*** Opening of Information supplied ***
Lemma len_ext_of h : header_wf h ->
  len (ext_of h) = if truth (h_extension h) then 4 + h_extension_len h else 0.
Proof.
  intros []. unfold ext_of. destruct hw_extension0 as [E|E]; rewrite E; [done|].
  change (truth 1) with true. cbn [negb].
  destruct (hw_ext0 E) as (_ & _ & _ & d & -> & Hd). change (default [] (Some d)) with d.
  rewrite !len_app, Hd. change (len (be16 _)) with 2. lia.
Qed.

Lemma rtsp_write_csrcs_spec n packet i csrc pre rest :
  packet = pre ++ rest -> len pre = 12 + i * 4 -> 0 <= i ->
  i + Z.of_nat n <= len csrc -> 4 * Z.of_nat n <= len rest ->
  let cs := take n (drop (Z.to_nat i) csrc) in
  write_csrcs n packet i csrc =
  Ok ((pre ++ csrc_wire cs) ++ drop (length (csrc_wire cs)) rest).
Proof.
  revert packet i pre rest.
  induction n as [|n IH]; intros packet i pre rest -> Hp Hi Hn Hr cs.
  { unfold cs. cbn. by rewrite app_nil_r. }
  cbn [write_csrcs]. destruct (rd_in_range csrc i) as [c Hc]; [lia|].
  rewrite Hc. cbn [mbind res_bind]. unfold write_u32, TURBO_RTSP_RTP_HEADER_SIZE.
  rewrite wr_next by len_lia. cbn [mbind res_bind].
  rewrite (IH _ (i + 1) (pre ++ be32 c) (drop (length (be32 c)) rest)); try len_lia; [|done].
  apply rd_lookup in Hc as [_ Hc].
  assert (cs = c :: take n (drop (Z.to_nat (i + 1)) csrc)) as ->.
  { unfold cs. replace (Z.to_nat (i + 1)) with (S (Z.to_nat i)) by lia.
    by rewrite (drop_S _ _ _ Hc). }
  rewrite csrc_wire_cons, drop_drop, length_app, <- !app_assoc. done.
Qed.

Lemma rtsp_read_csrcs_spec n packet i csrc cs pre post :
  packet = pre ++ csrc_wire cs ++ post -> len pre = 12 + i * 4 -> length cs = n ->
  Forall is_u32 cs -> len csrc = 16 -> 0 <= i -> i + len cs <= 16 ->
  read_csrcs n packet i csrc =
  Ok (take (Z.to_nat i) csrc ++ cs ++ drop (Z.to_nat i + n) csrc).
Proof.
  revert packet i csrc cs pre.
  induction n as [|n IH]; intros packet i csrc cs pre -> Hp Hn Hcs H16 Hi Hl.
  { destruct cs; [|done]. cbn. by rewrite Nat.add_0_r, take_drop. }
  destruct cs as [|c cs]; [done|]. apply Forall_cons in Hcs as [Hc Hcs].
  cbn [read_csrcs]. rewrite csrc_wire_cons, <- app_assoc. unfold TURBO_RTSP_RTP_HEADER_SIZE.
  rewrite read_u32_mid by done. cbn [mbind res_bind].
  rewrite upd_Ok by len_lia. cbn [mbind res_bind].
  rewrite (IH _ (i + 1) _ cs (pre ++ be32 c)); try done; try len_lia.
  2:{ by rewrite <- app_assoc. }
  replace (Z.to_nat (i + 1)) with (S (Z.to_nat i)) by lia. f_equal.
  rewrite (take_S_r _ _ c) by (rewrite list_lookup_insert_eq; [done|len_lia]).
  rewrite take_insert_ge, drop_insert_lt by lia.
  rewrite <- app_assoc. cbn [app].
  by replace (Z.to_nat i + S n)%nat with (S (Z.to_nat i) + n)%nat by lia.
Qed.

Lemma rtsp_write_fixed_spec h packet :
  header_wf h -> 12 <= len packet ->
  write_fixed packet h = Ok (fixed_of h ++ drop 12 packet).
Proof.
  intros [V P X C M T Q S R L U E] Hl. unfold write_fixed. rewrite P.
  replace (Z.land (h_extension h) 1) with (h_extension h) by (destruct X as [-> | ->]; done).
  replace (Z.land (h_marker h) 1) with (h_marker h) by (destruct M as [-> | ->]; done).
  change (Z.land 0 1) with 0. unfold write_u16, write_u32.
  rewrite wr_front by len_lia. cbn [mbind res_bind].
  do 4 (rewrite wr_next; [cbn [mbind res_bind]|done|len_lia]).
  rewrite !drop_drop. unfold fixed_of. by rewrite P.
Qed.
*** Close of Information supplied ***
About this task: Copy each line from the entries above that has the word "unfold" in it.

Worked solution:
  intros []. unfold ext_of. destruct hw_extension0 as [E|E]; rewrite E; [done|].
  { unfold cs. cbn. by rewrite app_nil_r. }
  rewrite Hc. cbn [mbind res_bind]. unfold write_u32, TURBO_RTSP_RTP_HEADER_SIZE.
  { unfold cs. replace (Z.to_nat (i + 1)) with (S (Z.to_nat i)) by lia.
  cbn [read_csrcs]. rewrite csrc_wire_cons, <- app_assoc. unfold TURBO_RTSP_RTP_HEADER_SIZE.
  intros [V P X C M T Q S R L U E] Hl. unfold write_fixed. rewrite P.
  change (Z.land 0 1) with 0. unfold write_u16, write_u32.
  rewrite !drop_drop. unfold fixed_of. by rewrite P.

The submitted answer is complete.